Die Volksabstimmung, die Pinchet erst vor einem Monat unerwartet ankündigte, war für den siebten Jahrestag des Putsches angesetzt, der Salvador Allende, Chiles zuletzt gewählter Präsident und damals einziger marxistischer Regierungschef, der durch freie Wahlen an die Macht kam, an die Macht brachte.

Viele Chilenen befürchten ernsthaft eine Rückkehr in den Beinahe-Bürgerkrieg von Allendes letztem Monat im Amt.

Obwohl die heutige Abstimmung, die an 33.000 Ständen durchgeführt wurde, friedlich verlief, gab es in dieser Woche jede Nacht in Santiago immer größere und lautere Demonstrationen gegen die Regierung, und es wurde davon ausgegangen, dass die Regierung stillschweigend befohlen hat, die Reserveeinheiten der Armee am Freitag, wenn die endgültige Ergebnisse werden bekannt gegeben.

Dennoch blieben das Pinchet-Regime und seine zivilen Partisanen entschlossen, die weitere Herrschaft des Generals bis zum Ende des Jahrzehnts oder möglicherweise bis 1997 sicherzustellen, falls die Militärjunta in neun Jahren entscheiden sollte, dass das Land nicht für Wahlen bereit sei.

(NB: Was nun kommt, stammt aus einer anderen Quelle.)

Lemma mkdir_creates_every_segment_witness :
  available fresh /\ valid_segments (Js.lit "/a/b")
  /\ no_file_on fresh (segments (Js.lit "/a/b"))
  /\ exists w',
       Fs.mkdir (Js.lit "/a/b") (Fs.MkdirObject (Fs.Build_MkdirOptions (Some false) None))
         None fresh
       = (Fs.Outcome (Some (Fs.Resolved Fs.VUndefined)) [], w')
       /\ entries w' !! [Js.lit "a"] = Some Directory
       /\ entries w' !! [Js.lit "a"; Js.lit "b"] = Some Directory.
Proof.
  assert (Hav : available fresh) by (left; repeat split; reflexivity).
  assert (Hvalid : valid_segments (Js.lit "/a/b"))
    by (unfold valid_segments; vm_compute; repeat constructor).
  assert (Hfree : no_file_on fresh (segments (Js.lit "/a/b")))
    by (intros pre data _; unfold fresh; cbn [entries]; rewrite lookup_empty; discriminate).
  split; [exact Hav|]. split; [exact Hvalid|]. split; [exact Hfree|].
  destruct (proj2 (mkdir_creates_every_segment fresh (Js.lit "/a/b")) Hav Hvalid Hfree)
    as (w' & Hcall & Hdirs & _).
  exists w'. split; [apply (Hcall _ None)|].
  split; apply Hdirs; try discriminate.
  - exists [Js.lit "b"]. reflexivity.
  - reflexivity.
Defined.

(** C4, as stated, fails for a trailing slash: the same segments, another
    parent and another leaf. *)
Lemma trailing_slash_resolves_differently :
  segments (Js.lit "/a/b.txt/") = segments (Js.lit "/a/b.txt")
  /\ fst (FsUtils.getDirectoryAndFileName (Js.lit "/a/b.txt/") fresh)
     = Ok ([Js.lit "a"; Js.lit "b.txt"], Js.lit "")
  /\ fst (FsUtils.getDirectoryAndFileName (Js.lit "/a/b.txt") fresh)
     = Ok ([Js.lit "a"], Js.lit "b.txt").
Proof. repeat split; reflexivity. Qed.

Lemma resolution_ignores_repeated_slashes_witness :
  segments (Js.lit "/a//b.txt") = segments (Js.lit "/a/b.txt")
  /\ leaf (Js.lit "/a//b.txt") = leaf (Js.lit "/a/b.txt")
  /\ FsUtils.getDirectoryAndFileName (Js.lit "/a//b.txt") fresh
     = FsUtils.getDirectoryAndFileName (Js.lit "/a/b.txt") fresh
  /\ segments (Js.lit "/a//b/") = segments (Js.lit "/a/b")
  /\ Fs.mkdir (Js.lit "/a//b/") Fs.MkdirAbsent None fresh
     = Fs.mkdir (Js.lit "/a/b") Fs.MkdirAbsent None fresh.
Proof.
  split; [reflexivity|]. split; [reflexivity|].
  destruct (resolution_ignores_repeated_slashes fresh (Js.lit "/a//b.txt")
              (Js.lit "/a/b.txt") eq_refl) as (_ & _ & _ & Hfile & _).
  destruct (resolution_ignores_repeated_slashes fresh (Js.lit "/a//b/")
              (Js.lit "/a/b") eq_refl) as (_ & Hmkdir & _).
  split; [exact (proj1 (Hfile eq_refl))|]. split; [reflexivity|].
  exact (Hmkdir Fs.MkdirAbsent None).
Defined.

(** C8, as stated, fails with two calls: both find the root null, both ask
    for it, and the root is assigned twice, to two handle objects. *)
Lemma two_resolutions_two_requests :
  let s := InitRace.run [0; 1; 0; 1]%nat (InitRace.initial 2) in
  InitRace.requests s = 2%nat
  /\ InitRace.assignments s = [0; 1]%nat
  /\ InitRace.root s = Some 1%nat.
Proof. repeat split; reflexivity. Qed.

Die Verfassung würde, wenn sie angenommen würde, erst 1989 in Kraft treten. Im Sinne der darin verkörperten „geschützten Demokratie“ könnte das derzeitige kapitalistische Wirtschaftssystem nicht geändert werden, die einst mächtige Kommunistische Partei würde ebenso wie alle marxistische Rhetorik geächtet werden und politische Parteien wie die Christdemokraten eine reduzierte, aber noch nicht näher spezifizierte Rolle bei zukünftigen Wahlen spielen würden.

Ein Artikel des Verfassungsentwurfs würde Pinochet das Recht geben, ihn bis 1989 zu ändern, wenn er dies mit Zustimmung der Militärjunta, die während der geplanten neunjährigen Übergangszeit als gesetzgebendes Organ für Pinochets Exekutive dienen würde, wünscht.

Sowohl die römisch-katholische Kirchenhierarchie in Chile als auch die oppositionelle Christdemokratenpartei, die offiziell verboten ist, deren Funktion die Regierung aber zulässt, äußerten öffentlich Befürchtungen, dass das Ergebnis der heutigen Abstimmung leicht von der Regierung manipuliert werden könnte.

Sie wiesen darauf hin, dass es keine aktuellen Wählerverzeichnisse, also keine Liste der Wahlberechtigten gebe.